• What is being asked: Look through the entries below and extract exactly the lines from the one containing "do! foreach (seq 0 (Z.to_nat (hd_n" through the one containing "(** [memmove(dst->data, src->data, BSIZE)] *)", ends included.

[Stored data entries]
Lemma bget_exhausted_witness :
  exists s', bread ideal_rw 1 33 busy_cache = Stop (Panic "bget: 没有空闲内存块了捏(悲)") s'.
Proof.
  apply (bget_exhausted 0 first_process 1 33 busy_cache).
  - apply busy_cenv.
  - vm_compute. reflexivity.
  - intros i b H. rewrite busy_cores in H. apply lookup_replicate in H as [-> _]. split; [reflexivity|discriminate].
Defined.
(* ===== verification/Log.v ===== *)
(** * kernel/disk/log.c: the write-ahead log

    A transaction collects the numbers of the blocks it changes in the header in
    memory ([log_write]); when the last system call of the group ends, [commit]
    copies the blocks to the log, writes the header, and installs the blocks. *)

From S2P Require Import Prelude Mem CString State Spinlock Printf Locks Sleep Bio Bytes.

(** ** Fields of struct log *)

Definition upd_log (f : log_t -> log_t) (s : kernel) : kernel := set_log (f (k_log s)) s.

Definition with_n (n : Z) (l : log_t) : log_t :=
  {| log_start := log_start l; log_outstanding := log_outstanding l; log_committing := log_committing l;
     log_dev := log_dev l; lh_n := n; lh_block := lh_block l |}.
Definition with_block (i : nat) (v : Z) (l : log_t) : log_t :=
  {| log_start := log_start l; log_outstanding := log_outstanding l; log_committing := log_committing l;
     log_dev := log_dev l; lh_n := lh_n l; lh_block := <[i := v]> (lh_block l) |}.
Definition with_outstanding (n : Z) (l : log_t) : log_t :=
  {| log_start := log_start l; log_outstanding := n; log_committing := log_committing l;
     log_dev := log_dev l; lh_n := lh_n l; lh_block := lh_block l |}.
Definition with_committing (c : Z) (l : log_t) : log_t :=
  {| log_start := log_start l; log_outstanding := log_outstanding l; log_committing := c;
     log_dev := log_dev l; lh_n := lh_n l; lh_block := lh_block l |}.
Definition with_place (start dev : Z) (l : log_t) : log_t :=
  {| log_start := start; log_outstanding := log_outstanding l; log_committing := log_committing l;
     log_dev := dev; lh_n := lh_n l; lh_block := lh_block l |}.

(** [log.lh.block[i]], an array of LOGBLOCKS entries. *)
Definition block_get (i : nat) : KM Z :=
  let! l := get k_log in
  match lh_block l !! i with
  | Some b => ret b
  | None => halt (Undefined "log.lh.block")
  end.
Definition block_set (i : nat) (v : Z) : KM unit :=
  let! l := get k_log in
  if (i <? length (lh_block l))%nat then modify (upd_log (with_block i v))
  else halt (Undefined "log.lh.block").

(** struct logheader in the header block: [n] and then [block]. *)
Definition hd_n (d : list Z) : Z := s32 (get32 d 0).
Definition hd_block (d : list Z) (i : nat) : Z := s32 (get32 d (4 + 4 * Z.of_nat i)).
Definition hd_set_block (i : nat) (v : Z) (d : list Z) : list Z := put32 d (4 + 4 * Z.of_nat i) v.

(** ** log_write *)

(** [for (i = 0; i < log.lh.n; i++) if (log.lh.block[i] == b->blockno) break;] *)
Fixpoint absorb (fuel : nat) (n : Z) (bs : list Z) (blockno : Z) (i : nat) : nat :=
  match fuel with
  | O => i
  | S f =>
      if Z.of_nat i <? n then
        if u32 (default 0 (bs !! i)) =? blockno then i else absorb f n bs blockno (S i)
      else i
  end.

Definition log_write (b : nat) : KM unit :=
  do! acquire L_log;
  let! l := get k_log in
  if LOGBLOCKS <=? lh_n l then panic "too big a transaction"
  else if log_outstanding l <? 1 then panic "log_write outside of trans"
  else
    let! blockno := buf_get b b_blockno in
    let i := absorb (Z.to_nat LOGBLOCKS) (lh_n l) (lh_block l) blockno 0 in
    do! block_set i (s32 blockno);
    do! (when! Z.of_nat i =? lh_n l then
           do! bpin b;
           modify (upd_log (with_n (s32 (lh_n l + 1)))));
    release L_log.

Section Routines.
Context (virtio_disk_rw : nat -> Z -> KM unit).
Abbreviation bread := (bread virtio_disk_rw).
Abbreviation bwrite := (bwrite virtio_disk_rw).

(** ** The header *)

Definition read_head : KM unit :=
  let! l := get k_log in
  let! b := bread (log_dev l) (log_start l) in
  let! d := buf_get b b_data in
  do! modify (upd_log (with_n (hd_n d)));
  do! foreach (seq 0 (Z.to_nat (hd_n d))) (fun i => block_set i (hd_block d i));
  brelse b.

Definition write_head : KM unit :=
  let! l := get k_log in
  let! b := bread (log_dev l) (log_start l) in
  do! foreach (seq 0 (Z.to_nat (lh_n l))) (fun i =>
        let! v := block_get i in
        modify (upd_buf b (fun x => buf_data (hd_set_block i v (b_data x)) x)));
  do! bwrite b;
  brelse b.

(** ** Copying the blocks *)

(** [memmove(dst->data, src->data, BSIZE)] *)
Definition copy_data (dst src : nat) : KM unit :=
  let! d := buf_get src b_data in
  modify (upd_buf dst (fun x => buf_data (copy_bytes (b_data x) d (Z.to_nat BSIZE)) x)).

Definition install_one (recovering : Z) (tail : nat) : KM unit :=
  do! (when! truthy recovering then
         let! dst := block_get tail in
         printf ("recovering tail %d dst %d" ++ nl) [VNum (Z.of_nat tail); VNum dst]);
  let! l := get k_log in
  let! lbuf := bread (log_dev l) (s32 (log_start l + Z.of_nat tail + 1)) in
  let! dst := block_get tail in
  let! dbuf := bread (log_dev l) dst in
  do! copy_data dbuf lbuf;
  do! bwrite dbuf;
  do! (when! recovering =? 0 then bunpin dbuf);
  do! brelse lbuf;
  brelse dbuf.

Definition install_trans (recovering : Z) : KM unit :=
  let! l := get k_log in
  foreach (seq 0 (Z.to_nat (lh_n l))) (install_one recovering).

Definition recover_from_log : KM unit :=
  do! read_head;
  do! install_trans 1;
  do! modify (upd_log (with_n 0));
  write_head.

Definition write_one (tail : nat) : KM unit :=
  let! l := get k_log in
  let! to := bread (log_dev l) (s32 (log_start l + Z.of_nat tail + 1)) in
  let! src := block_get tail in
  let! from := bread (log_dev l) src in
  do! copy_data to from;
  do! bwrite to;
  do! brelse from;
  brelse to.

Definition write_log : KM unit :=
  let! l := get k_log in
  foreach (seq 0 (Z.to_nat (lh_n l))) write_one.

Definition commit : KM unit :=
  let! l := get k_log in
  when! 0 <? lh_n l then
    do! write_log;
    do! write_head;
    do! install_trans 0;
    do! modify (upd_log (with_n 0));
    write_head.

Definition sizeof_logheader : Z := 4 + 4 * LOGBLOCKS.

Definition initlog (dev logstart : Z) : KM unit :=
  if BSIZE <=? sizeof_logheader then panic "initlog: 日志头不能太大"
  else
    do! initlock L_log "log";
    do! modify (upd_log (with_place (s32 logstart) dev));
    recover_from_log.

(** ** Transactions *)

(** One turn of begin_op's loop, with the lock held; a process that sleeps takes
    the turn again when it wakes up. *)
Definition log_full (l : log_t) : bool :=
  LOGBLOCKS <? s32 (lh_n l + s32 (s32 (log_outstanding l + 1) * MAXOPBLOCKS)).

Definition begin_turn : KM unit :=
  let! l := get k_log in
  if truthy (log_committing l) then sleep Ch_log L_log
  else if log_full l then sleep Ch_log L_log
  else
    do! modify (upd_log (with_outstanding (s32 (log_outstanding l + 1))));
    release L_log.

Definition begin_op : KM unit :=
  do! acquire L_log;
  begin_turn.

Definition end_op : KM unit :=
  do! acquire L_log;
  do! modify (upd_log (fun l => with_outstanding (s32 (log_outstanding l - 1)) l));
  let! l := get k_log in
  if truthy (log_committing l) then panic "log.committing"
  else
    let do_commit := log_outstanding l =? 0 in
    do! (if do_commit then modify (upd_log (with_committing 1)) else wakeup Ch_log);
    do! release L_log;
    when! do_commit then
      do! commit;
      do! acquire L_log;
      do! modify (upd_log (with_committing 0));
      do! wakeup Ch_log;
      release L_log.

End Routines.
* * *
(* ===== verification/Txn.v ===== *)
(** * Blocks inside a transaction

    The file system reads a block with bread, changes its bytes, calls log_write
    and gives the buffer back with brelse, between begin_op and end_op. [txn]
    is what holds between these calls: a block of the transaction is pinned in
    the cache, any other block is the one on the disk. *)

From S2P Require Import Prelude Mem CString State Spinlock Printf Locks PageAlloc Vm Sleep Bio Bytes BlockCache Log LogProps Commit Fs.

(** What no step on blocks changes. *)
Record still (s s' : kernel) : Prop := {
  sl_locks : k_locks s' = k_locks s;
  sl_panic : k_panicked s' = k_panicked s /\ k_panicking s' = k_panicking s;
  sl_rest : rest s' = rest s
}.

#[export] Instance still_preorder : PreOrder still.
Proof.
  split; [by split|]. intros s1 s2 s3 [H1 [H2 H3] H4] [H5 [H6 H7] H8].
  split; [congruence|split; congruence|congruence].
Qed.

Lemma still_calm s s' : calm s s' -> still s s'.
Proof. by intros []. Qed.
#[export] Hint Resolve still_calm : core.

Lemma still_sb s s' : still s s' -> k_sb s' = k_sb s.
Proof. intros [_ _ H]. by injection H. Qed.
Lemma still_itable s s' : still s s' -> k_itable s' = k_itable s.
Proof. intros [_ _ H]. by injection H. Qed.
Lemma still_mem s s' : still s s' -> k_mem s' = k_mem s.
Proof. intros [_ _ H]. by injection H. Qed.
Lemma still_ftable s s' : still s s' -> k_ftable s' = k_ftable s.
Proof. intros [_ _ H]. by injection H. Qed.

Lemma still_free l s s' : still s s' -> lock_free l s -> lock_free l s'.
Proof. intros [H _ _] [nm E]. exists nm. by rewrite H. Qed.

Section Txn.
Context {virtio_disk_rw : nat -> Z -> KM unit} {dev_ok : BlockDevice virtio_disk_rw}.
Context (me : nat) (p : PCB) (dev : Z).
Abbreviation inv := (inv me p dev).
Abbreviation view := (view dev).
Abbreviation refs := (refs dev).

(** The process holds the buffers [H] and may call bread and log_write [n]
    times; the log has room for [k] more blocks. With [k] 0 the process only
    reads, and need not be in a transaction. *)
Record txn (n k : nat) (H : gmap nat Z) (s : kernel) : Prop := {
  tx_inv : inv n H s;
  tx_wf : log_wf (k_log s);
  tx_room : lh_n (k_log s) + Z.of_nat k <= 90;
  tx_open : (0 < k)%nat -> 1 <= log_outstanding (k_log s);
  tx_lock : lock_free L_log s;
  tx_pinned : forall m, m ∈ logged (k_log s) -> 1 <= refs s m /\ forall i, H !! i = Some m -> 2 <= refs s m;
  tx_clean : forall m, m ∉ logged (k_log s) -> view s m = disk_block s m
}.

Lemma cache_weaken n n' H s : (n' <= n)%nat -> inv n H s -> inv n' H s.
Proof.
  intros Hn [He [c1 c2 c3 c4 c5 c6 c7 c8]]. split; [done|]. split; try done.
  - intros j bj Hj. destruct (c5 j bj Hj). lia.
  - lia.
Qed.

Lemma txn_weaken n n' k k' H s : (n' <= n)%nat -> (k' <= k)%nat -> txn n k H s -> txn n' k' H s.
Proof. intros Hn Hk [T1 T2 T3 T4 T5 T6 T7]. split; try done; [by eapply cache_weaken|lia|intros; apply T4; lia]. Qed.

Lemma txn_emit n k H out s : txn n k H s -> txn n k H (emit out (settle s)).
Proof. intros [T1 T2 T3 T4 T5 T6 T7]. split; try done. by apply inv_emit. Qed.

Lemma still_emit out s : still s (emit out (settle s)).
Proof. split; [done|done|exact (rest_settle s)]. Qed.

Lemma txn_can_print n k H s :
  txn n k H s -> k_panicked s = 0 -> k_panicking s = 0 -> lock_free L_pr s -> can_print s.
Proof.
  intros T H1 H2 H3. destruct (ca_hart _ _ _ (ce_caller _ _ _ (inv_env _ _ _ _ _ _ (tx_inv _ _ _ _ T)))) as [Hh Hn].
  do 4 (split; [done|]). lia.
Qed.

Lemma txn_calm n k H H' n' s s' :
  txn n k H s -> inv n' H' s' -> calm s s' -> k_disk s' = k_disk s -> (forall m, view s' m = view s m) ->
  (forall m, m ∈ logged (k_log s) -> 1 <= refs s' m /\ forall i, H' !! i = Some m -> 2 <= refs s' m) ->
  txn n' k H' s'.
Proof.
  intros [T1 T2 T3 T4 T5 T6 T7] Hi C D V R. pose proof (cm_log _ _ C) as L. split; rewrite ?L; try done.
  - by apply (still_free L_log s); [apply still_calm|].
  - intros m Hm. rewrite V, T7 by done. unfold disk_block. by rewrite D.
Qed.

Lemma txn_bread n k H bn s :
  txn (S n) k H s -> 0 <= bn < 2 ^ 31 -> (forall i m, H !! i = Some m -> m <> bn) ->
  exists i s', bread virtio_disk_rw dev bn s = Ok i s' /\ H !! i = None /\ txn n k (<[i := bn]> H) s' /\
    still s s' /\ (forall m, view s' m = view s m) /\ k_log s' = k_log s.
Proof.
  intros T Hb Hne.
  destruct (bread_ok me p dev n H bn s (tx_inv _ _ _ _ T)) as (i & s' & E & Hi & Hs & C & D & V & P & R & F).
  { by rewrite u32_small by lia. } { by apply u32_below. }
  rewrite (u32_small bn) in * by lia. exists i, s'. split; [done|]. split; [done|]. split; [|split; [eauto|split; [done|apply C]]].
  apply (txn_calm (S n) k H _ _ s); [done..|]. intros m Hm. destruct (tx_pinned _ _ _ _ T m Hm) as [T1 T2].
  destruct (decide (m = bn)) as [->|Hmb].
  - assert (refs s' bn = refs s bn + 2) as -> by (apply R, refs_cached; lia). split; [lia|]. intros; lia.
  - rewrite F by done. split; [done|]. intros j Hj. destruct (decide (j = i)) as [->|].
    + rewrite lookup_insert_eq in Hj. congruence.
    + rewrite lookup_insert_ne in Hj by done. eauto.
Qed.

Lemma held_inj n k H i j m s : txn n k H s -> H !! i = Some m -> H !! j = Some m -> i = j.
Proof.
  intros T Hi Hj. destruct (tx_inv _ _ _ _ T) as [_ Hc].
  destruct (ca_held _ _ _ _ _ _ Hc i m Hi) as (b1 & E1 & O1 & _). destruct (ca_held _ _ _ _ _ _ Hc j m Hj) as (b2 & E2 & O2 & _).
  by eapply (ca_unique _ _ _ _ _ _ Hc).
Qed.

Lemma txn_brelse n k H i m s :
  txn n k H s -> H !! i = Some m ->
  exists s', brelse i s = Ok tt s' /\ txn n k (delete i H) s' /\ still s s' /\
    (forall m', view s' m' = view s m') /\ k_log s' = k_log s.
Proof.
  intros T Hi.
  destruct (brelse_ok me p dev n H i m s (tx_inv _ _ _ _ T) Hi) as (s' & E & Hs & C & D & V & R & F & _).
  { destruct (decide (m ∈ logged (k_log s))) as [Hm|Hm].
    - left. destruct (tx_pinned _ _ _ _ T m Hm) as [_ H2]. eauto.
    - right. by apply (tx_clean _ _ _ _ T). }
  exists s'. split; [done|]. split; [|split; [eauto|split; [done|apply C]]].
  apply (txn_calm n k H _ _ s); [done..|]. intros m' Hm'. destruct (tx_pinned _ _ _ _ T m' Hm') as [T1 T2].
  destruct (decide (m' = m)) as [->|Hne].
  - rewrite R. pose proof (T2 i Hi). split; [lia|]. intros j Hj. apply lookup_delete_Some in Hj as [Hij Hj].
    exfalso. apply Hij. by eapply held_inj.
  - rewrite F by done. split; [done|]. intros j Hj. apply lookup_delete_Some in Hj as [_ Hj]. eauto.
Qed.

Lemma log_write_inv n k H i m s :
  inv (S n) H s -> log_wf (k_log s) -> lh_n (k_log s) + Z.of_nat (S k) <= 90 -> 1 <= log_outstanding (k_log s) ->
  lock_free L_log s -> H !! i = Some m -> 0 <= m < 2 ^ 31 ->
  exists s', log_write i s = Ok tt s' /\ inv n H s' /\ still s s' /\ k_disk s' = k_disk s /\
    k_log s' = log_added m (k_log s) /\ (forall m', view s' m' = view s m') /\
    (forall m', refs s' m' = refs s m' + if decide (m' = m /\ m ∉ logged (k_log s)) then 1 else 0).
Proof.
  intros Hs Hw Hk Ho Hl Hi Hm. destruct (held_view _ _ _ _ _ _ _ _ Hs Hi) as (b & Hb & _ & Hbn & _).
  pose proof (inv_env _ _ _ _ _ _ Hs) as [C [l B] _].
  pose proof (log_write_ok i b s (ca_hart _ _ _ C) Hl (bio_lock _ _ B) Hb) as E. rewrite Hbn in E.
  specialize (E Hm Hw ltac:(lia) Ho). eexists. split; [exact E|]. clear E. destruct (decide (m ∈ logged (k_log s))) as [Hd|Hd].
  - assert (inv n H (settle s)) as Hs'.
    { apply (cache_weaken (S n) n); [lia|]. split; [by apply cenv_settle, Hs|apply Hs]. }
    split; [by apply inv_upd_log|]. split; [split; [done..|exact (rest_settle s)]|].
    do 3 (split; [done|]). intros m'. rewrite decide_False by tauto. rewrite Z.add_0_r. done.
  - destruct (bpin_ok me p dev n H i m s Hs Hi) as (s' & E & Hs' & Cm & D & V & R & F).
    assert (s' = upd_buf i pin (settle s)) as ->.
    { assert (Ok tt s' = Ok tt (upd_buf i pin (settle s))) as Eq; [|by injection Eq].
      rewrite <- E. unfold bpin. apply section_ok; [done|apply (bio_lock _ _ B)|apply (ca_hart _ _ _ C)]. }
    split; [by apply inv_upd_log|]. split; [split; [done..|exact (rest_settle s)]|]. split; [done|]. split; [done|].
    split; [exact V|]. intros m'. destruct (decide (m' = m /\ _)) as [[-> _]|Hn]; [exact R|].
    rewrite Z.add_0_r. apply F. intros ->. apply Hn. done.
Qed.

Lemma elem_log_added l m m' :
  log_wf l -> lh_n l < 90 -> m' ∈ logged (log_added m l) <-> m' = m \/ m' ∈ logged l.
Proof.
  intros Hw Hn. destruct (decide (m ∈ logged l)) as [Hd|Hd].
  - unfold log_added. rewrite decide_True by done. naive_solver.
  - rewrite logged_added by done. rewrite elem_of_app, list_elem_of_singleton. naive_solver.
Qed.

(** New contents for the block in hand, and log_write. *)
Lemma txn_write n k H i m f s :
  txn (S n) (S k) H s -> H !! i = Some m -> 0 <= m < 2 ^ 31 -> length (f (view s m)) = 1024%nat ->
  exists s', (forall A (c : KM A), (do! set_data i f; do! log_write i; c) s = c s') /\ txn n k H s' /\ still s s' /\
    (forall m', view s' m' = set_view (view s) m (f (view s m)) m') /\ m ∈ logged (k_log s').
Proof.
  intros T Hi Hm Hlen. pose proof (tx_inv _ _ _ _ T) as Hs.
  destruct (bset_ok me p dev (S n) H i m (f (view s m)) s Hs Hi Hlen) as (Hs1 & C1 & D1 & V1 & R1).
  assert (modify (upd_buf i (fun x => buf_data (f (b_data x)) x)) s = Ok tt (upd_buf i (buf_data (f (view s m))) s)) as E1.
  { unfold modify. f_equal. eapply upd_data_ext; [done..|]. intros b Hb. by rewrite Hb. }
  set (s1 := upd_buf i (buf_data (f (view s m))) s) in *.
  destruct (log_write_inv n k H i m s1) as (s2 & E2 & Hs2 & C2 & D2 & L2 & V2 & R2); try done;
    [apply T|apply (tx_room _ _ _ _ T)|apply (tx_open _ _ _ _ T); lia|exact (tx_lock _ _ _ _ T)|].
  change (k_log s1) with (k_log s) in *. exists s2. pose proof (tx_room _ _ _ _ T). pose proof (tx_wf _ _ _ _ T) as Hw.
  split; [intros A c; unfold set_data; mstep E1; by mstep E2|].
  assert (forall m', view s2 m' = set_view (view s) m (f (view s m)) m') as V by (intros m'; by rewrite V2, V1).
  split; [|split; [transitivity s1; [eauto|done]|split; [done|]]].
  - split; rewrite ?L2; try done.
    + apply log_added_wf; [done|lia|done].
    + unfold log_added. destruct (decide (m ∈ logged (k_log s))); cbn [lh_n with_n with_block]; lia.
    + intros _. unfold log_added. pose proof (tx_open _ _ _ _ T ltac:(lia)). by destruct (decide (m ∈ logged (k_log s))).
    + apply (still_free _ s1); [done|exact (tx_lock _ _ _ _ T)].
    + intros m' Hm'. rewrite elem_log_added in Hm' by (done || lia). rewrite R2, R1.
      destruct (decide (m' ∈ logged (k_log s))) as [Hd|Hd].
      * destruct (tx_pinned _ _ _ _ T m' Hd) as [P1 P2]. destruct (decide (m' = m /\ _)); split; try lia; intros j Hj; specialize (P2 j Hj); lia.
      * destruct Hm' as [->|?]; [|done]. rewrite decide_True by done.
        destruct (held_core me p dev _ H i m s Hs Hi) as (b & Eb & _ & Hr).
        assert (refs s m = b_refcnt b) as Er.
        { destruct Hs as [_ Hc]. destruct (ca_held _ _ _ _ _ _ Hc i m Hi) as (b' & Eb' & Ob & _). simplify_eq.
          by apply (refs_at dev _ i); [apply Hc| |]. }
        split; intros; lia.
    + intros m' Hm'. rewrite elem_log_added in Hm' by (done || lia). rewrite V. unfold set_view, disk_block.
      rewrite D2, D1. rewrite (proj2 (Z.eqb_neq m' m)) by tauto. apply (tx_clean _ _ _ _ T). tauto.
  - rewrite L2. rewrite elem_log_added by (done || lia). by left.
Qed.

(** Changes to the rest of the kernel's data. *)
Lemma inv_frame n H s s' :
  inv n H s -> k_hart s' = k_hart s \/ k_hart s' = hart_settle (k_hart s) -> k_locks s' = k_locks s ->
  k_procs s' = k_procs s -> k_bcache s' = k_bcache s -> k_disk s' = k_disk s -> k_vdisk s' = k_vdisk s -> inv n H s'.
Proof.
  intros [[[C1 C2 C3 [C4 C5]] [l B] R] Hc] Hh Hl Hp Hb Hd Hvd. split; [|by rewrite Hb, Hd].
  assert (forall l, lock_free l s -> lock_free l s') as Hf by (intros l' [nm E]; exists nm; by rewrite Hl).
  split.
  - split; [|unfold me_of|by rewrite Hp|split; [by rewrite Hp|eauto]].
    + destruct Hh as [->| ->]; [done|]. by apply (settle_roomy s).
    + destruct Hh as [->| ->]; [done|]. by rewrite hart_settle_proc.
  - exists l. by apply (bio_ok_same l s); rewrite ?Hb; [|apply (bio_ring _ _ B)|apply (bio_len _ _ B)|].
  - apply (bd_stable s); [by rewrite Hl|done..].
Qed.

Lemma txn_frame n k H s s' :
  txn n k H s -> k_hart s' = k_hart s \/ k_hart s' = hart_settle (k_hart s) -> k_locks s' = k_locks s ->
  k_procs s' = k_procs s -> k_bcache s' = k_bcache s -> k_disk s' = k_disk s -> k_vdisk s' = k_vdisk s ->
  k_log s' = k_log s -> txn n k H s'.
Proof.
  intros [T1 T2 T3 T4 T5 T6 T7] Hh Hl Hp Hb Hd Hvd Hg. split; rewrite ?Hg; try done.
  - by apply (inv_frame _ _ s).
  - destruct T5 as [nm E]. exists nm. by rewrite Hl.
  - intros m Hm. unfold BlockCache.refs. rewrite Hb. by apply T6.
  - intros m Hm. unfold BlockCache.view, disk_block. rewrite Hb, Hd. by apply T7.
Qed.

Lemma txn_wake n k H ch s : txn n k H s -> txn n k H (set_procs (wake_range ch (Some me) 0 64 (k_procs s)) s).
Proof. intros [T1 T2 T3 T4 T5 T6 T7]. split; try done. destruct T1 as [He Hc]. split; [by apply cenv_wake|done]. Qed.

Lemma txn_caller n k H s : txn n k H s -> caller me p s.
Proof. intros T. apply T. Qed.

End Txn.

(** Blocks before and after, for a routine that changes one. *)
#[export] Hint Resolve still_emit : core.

• Result of the exercise:
  do! foreach (seq 0 (Z.to_nat (hd_n d))) (fun i => block_set i (hd_block d i));
  brelse b.

Definition write_head : KM unit :=
  let! l := get k_log in
  let! b := bread (log_dev l) (log_start l) in
  do! foreach (seq 0 (Z.to_nat (lh_n l))) (fun i =>
        let! v := block_get i in
        modify (upd_buf b (fun x => buf_data (hd_set_block i v (b_data x)) x)));
  do! bwrite b;
  brelse b.

(** ** Copying the blocks *)

(** [memmove(dst->data, src->data, BSIZE)] *)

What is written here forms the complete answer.